Iberdola is approaching a milestone in the manufacture of the Baltic Eagle offshore wind farm

The Iberdrola The group continues to make progress in the construction of the Baltic Eagle offshore wind farm, the second major site for this technology that the company is developing in the Baltic Sea in Germany.

The project is reaching a new milestone as Windar has completed 90% of the manufacturing work for the 50 transitional parts of the wind farm, which will connect the wind turbine towers to the foundations.

These works, carried out at the Windar facilities in Avilés, will represent 1.3 million hours of work, the equivalent of 800 jobs. Some 30 suppliers of the Asturian company in Spain take part in the process, including companies producing steel, components, equipment, testing and auxiliary machinery.

Production of these pieces – each of which is 15 meters high, 6.5 meters in diameter and weighs 240 tons – will continue until the end of this year.

Windar will also be responsible for supplying the transition pieces for the Vineyard Wind 1 offshore wind farm that Iberdrola is developing in the United States off the coast of Massachusetts, which, with 800 MW of power, will be the first full-scale installation commercial of its kind in the country.

The Asturian company also manufactured the piles for the Saint-Brieuc wind farm (500 MW) – the Iberdrola group’s first large offshore wind farm in France – under the contract awarded to the Navantia-Windar consortium for the development of this project that has created more than 1,000 direct jobs in Avilés and Fene.

These awards are in addition to the framework contract concluded between Iberdrola and Navantia-Windar for the manufacture and supply of 130 XXL monopiles. In total, Iberdrola has so far awarded contracts worth more than €1 billion to this consortium, including orders already completed for East Anglia One in the UK and Wikinger in the Baltic Sea.

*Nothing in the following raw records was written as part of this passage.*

(** * JSON-SQL-Workspace: the mock backend and the workspace client

    A shallow embedding of [server.ts] (the Express mock backend) and of the
    state logic of [src/App.tsx] (the React workspace), with the properties
    the specification states about them.

    Conventions of the embedding.
    - A JavaScript number is a binary64 float ([PrimFloat.float]).
    - A JavaScript string is a [string]; the only character the code looks
      for is the ASCII dot, so the byte view and the UTF-16 view agree on
      everything the code computes.
    - An object is the association list of its own properties in the
      order [Object.keys], [JSON.stringify] and the spread follow, which
      is the order of insertion for keys that are not array indices. What
      an object inherits from [Object.prototype] is read and assigned
      through [getProp] and [assign].
    - Row objects of the client live in a store indexed by locations, so
      that copying a row ([{...row}]) and assigning to a property of the
      copy are distinct from assigning to the row itself.
    - What belongs to the JavaScript runtime or to a third-party package
      ([Number] on a string, [String] on a number, [toLowerCase], the
      [alasql] engine) is a field of a record the definitions take as an
      argument.
    - An array of the page is a list of slots; every array the code
      assigns into is a copy it has just made ([[...t.data]], the result
      of [map]), so the assignment is an update of the list.
    - The notifications, the console, the active tab and the rendering
      are not part of the state. What the page renders from the state
      (the selects of the builder, the grid, the result set) is a function
      of the state, and an event handler is a function on the state.

    The file has two parts: the definitions (the values, the builder, the
    server, the client, both together, the controls of the page, then a
    runtime and an engine to compute with, and the forms the specification
    describes), and the properties. *)

From Stdlib Require Import ZArith Ascii String Floats.
From stdpp Require Import base strings list gmap pretty.

Open Scope string_scope.

(** ** JavaScript values *)

Module Js.

(** A value as data: what [JSON.parse] yields, plus [undefined] and the
    built-in functions an object inherits from [Object.prototype]. *)
#[warnings="-register-all"]
Inductive jsval :=
| JUndefined
| JNull
| JBool (b : bool)
| JNum (n : float)
| JStr (s : string)
| JArr (items : list jsval)
| JObj (props : list (string * jsval))
| JFun (fname : string).

(** An object's own enumerable properties. *)
Abbreviation obj := (list (string * jsval)).

(** What the code takes from the runtime. *)
Record Runtime := {
  (** [Number(s)] for a string [s] (ECMAScript StringToNumber). *)
  StringToNumber : string -> float;
  (** [String(n)] for a number [n] (ECMAScript Number::toString). *)
  NumberToString : float -> string;
  (** [Number(v)] for an array, an object or a function. *)
  ObjectToNumber : jsval -> float;
  (** [String(v)] for an array, an object or a function. *)
  ObjectToString : jsval -> string;
  (** [s.toLowerCase()]. *)
  toLowerCase : string -> string
}.

(** [isNaN(n)] on a number. *)
Definition isNaN (n : float) : bool := PrimFloat.is_nan n.

(** [Number(v)]. *)
Definition Number (rt : Runtime) (v : jsval) : float :=
  match v with
  | JUndefined => PrimFloat.nan
  | JNull => PrimFloat.zero
  | JBool true => PrimFloat.one
  | JBool false => PrimFloat.zero
  | JNum n => n
  | JStr s => StringToNumber rt s
  | _ => ObjectToNumber rt v
  end.

(** [String(v)]. *)
Definition String (rt : Runtime) (v : jsval) : string :=
  match v with
  | JUndefined => "undefined"
  | JNull => "null"
  | JBool true => "true"
  | JBool false => "false"
  | JNum n => NumberToString rt n
  | JStr s => s
  | _ => ObjectToString rt v
  end.

(** The truth value of [v] in a condition. *)
Definition truthy (v : jsval) : bool :=
  match v with
  | JUndefined | JNull => false
  | JBool b => b
  | JNum n => negb (PrimFloat.eqb n PrimFloat.zero || PrimFloat.is_nan n)
  | JStr s => negb (String.eqb s "")
  | JArr _ | JObj _ | JFun _ => true
  end.

(** [o[k]] on own properties: [None] when [k] is not an own key. *)
Fixpoint own (o : obj) (k : string) : option jsval :=
  match o with
  | [] => None
  | (k', v) :: o' => if String.eqb k' k then Some v else own o' k
  end.

(** The properties every object literal inherits from [Object.prototype]:
    all are functions except the [__proto__] accessor, which yields
    [Object.prototype] itself, an object with no enumerable property. *)
Definition ObjectPrototype : obj :=
  [ ("constructor", JFun "Object");
    ("__defineGetter__", JFun "__defineGetter__");
    ("__defineSetter__", JFun "__defineSetter__");
    ("hasOwnProperty", JFun "hasOwnProperty");
    ("__lookupGetter__", JFun "__lookupGetter__");
    ("__lookupSetter__", JFun "__lookupSetter__");
    ("isPrototypeOf", JFun "isPrototypeOf");
    ("propertyIsEnumerable", JFun "propertyIsEnumerable");
    ("toString", JFun "toString");
    ("valueOf", JFun "valueOf");
    ("__proto__", JObj []);
    ("toLocaleString", JFun "toLocaleString") ].

(** [o[k]] for an object literal [o]: a read that finds no own key
    continues in [Object.prototype], and yields [undefined] after that. *)
Definition getProp (o : obj) (k : string) : jsval :=
  match own o k with
  | Some v => v
  | None => default JUndefined (own ObjectPrototype k)
  end.

(** [{...o, [k]: v}], the definition of the own property [k]: an
    existing key keeps its place, a new key goes last (the place of a
    key that is not an array index). *)
Fixpoint set (o : obj) (k : string) (v : jsval) : obj :=
  match o with
  | [] => [(k, v)]
  | (k', v') :: o' =>
      if String.eqb k' k then (k', v) :: o' else (k', v') :: set o' k v
  end.

(** An assignment [o[k] = v] to a key that [o] does not own looks the key
    up in [Object.prototype]. It finds an accessor for [__proto__] and
    calls its setter; every other property there is a writable data
    property, and the assignment then defines the own property. *)
Definition inheritsSetter (o : obj) (k : string) : bool :=
  String.eqb k "__proto__" &&
  match own o k with Some _ => false | None => true end.

(** The setter of [__proto__] makes an object or [null] the prototype of
    the receiver and does nothing for any other value. *)
Definition isPrototype (v : jsval) : bool :=
  match v with
  | JNull | JArr _ | JObj _ | JFun _ => true
  | JUndefined | JBool _ | JNum _ | JStr _ => false
  end.

(** [o[k] = v] for a value [v] that is neither an object nor [null]. *)
Definition assigned (o : obj) (k : string) (v : jsval) : obj :=
  if inheritsSetter o k then o else set o k v.

(** [o[k] = v]; [None] when the assignment gives [o] another prototype,
    after which [o] is no object literal any more. *)
Definition assign (o : obj) (k : string) (v : jsval) : option obj :=
  if inheritsSetter o k && isPrototype v then None
  else Some (assigned o k v).

(** [Object.keys(o)]. *)
Definition keys (o : obj) : list string := map fst o.

(** [Array.isArray(v)]. *)
Definition isArray (v : jsval) : bool :=
  match v with JArr _ => true | _ => false end.

(** [s.includes(sub)]. *)
Fixpoint includes (sub s : string) : bool :=
  String.prefix sub s ||
  match s with
  | EmptyString => false
  | String.String _ s' => includes sub s'
  end.

End Js.

Import Js.

(** ** The visual builder ([App.tsx], the query-building effect) *)

Module Builder.

Record Join := { jtable : string; leftCol : string; rightCol : string }.
Record Filter := { column : string; operator : string; value : string }.

Section WithRuntime.
Context (rt : Runtime).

With a capacity of 476 MW, Baltic Eagle will have 50 wind turbines with a unit capacity of 9.53 MW on monopiles, for an annual production of 1.9 TWh, enough to sustainably meet the demand of 475,000 households and avoid the emission of nearly one million tonnes of CO2 into the atmosphere every year.

Baltic Eagle represents the second major offshore wind initiative promoted by the Iberdrola Group in Germany, after the commissioning of the Wikinger offshore wind farm (350 MW) at the end of 2017. The company is also developing another offshore installation in Germany: Windanker (300 MW) .

These three renewable installations, located next to the island of Rügen, will give rise to the largest offshore wind complex in the Baltic Sea, with a total installed capacity of 1,100 MW and a combined investment of around 3.5 billion euros. euros.

Baltic Eagle and Wikinger, with a combined capacity of 826 MW, will become the heart of the Baltic Sea Hub, a renewable hub in the Baltic Sea that will serve as an epicenter for offshore and onshore wind services. They will be able to produce enough energy to cover 45% of Mecklenburg-Western Pomerania’s total electricity consumption and will save 1.65 million tonnes of CO2 per year.

Just as the Iberdrola Group pioneered the development of onshore wind more than two decades ago, today the company is leading the development of offshore wind, one of the keys to growth of the company, in which she began her involvement 15 years ago.

Thus, of the 7,000 MW of wind power currently under construction or secured with PPAs, more than 5,500 MW (78.5%) correspond to offshore projects. Iberdrola already has three large offshore complexes in operation: East Anglia ONE and West of Duddon Sands in the UK (over 1,100 MW together) and Wikinger (350 MW) in Germany.